Using the data below, output the first line and every line after it up to and including the line containing "[exec] runs one", exactly as written and with nothing added.

☆ ☆ ☆

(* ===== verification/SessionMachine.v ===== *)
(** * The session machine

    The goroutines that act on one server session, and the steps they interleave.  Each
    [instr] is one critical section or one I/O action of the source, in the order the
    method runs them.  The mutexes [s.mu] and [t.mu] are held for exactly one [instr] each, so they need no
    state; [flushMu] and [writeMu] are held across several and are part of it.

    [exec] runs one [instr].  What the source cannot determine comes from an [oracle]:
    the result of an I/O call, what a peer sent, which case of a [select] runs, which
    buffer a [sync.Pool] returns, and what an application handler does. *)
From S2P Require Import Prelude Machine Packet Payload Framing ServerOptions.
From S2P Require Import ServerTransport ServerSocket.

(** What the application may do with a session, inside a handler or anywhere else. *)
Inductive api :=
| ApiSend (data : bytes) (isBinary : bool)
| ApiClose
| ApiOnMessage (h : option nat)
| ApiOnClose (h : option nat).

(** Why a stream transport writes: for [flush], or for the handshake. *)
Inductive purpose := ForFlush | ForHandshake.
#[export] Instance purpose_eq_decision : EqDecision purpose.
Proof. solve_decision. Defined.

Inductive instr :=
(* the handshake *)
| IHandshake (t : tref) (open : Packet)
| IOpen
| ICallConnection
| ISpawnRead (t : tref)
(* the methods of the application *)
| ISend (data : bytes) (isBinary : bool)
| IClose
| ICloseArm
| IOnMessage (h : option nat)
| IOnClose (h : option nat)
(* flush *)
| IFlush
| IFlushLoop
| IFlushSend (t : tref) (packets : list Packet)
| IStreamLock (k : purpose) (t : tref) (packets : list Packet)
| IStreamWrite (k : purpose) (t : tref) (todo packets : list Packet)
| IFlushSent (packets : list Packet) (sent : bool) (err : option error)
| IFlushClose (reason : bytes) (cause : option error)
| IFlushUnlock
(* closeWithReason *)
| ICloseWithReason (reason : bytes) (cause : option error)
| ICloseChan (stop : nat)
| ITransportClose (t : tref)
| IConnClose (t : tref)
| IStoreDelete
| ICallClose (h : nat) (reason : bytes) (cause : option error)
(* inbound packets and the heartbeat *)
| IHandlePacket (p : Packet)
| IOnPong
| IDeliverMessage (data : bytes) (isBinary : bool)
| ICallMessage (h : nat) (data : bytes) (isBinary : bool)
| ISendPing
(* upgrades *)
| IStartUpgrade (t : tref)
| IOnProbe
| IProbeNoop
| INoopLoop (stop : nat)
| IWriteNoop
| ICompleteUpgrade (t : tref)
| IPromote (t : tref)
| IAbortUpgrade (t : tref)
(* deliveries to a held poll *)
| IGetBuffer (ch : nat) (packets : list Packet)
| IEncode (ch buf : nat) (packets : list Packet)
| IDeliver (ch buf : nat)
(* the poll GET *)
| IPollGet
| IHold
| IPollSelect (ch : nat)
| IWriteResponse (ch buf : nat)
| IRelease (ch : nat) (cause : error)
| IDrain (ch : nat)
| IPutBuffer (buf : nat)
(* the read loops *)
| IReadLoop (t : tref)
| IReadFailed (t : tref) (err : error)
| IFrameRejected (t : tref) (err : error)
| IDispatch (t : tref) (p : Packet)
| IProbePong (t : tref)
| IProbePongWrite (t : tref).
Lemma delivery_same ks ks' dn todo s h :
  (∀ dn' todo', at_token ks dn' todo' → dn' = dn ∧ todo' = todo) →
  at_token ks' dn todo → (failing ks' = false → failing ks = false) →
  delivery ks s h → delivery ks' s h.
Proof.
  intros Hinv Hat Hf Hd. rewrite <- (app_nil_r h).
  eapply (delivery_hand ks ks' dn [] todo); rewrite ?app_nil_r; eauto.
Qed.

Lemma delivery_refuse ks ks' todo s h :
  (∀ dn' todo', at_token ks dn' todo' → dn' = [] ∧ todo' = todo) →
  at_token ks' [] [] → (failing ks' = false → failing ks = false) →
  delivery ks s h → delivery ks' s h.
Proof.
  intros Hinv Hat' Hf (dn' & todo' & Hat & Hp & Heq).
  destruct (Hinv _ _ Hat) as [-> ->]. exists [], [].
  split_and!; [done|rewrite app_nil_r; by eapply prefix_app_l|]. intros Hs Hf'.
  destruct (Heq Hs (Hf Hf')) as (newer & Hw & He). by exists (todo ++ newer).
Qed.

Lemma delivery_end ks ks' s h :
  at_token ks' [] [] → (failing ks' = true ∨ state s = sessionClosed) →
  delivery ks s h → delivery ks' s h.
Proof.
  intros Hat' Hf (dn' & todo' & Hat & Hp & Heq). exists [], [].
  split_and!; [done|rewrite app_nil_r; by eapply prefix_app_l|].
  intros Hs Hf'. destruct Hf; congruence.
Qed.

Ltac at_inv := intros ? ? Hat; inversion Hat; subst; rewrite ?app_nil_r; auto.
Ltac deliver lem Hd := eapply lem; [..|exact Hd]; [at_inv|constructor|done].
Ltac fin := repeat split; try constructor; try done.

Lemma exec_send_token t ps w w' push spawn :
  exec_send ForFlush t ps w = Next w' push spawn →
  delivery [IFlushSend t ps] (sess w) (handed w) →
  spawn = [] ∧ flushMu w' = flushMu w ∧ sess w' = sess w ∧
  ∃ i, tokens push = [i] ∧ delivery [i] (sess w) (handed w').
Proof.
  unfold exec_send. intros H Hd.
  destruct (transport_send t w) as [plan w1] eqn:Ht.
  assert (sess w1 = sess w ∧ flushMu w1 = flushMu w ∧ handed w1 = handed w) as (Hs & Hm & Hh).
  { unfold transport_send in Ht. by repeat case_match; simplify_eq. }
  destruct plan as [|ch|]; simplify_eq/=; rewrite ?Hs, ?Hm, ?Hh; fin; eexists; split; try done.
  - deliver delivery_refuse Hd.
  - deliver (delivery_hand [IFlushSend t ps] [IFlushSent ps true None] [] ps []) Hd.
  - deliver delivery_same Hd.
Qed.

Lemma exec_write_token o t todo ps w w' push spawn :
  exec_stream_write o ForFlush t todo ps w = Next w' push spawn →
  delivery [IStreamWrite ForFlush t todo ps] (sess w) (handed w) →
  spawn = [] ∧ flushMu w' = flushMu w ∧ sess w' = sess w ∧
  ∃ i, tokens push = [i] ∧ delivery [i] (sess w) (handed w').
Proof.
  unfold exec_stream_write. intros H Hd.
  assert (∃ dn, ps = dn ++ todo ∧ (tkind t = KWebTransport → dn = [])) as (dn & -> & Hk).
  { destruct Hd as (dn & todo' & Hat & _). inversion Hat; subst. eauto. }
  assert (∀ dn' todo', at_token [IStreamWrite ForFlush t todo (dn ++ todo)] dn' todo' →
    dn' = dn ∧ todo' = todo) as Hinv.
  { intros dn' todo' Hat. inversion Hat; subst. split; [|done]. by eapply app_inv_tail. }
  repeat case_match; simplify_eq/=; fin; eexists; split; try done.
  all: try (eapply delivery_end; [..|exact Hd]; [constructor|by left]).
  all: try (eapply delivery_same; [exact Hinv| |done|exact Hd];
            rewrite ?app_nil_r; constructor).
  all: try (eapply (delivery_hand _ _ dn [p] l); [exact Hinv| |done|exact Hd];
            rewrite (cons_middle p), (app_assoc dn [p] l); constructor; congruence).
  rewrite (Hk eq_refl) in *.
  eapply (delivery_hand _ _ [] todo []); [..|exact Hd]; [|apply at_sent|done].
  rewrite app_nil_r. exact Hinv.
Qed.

☆ ☆ ☆

## RESPONSE TO THIS EXERCISE
(* ===== verification/SessionMachine.v ===== *)
(** * The session machine

    The goroutines that act on one server session, and the steps they interleave.  Each
    [instr] is one critical section or one I/O action of the source, in the order the
    method runs them.  The mutexes [s.mu] and [t.mu] are held for exactly one [instr] each, so they need no
    state; [flushMu] and [writeMu] are held across several and are part of it.

    [exec] runs one [instr].  What the source cannot determine comes from an [oracle]:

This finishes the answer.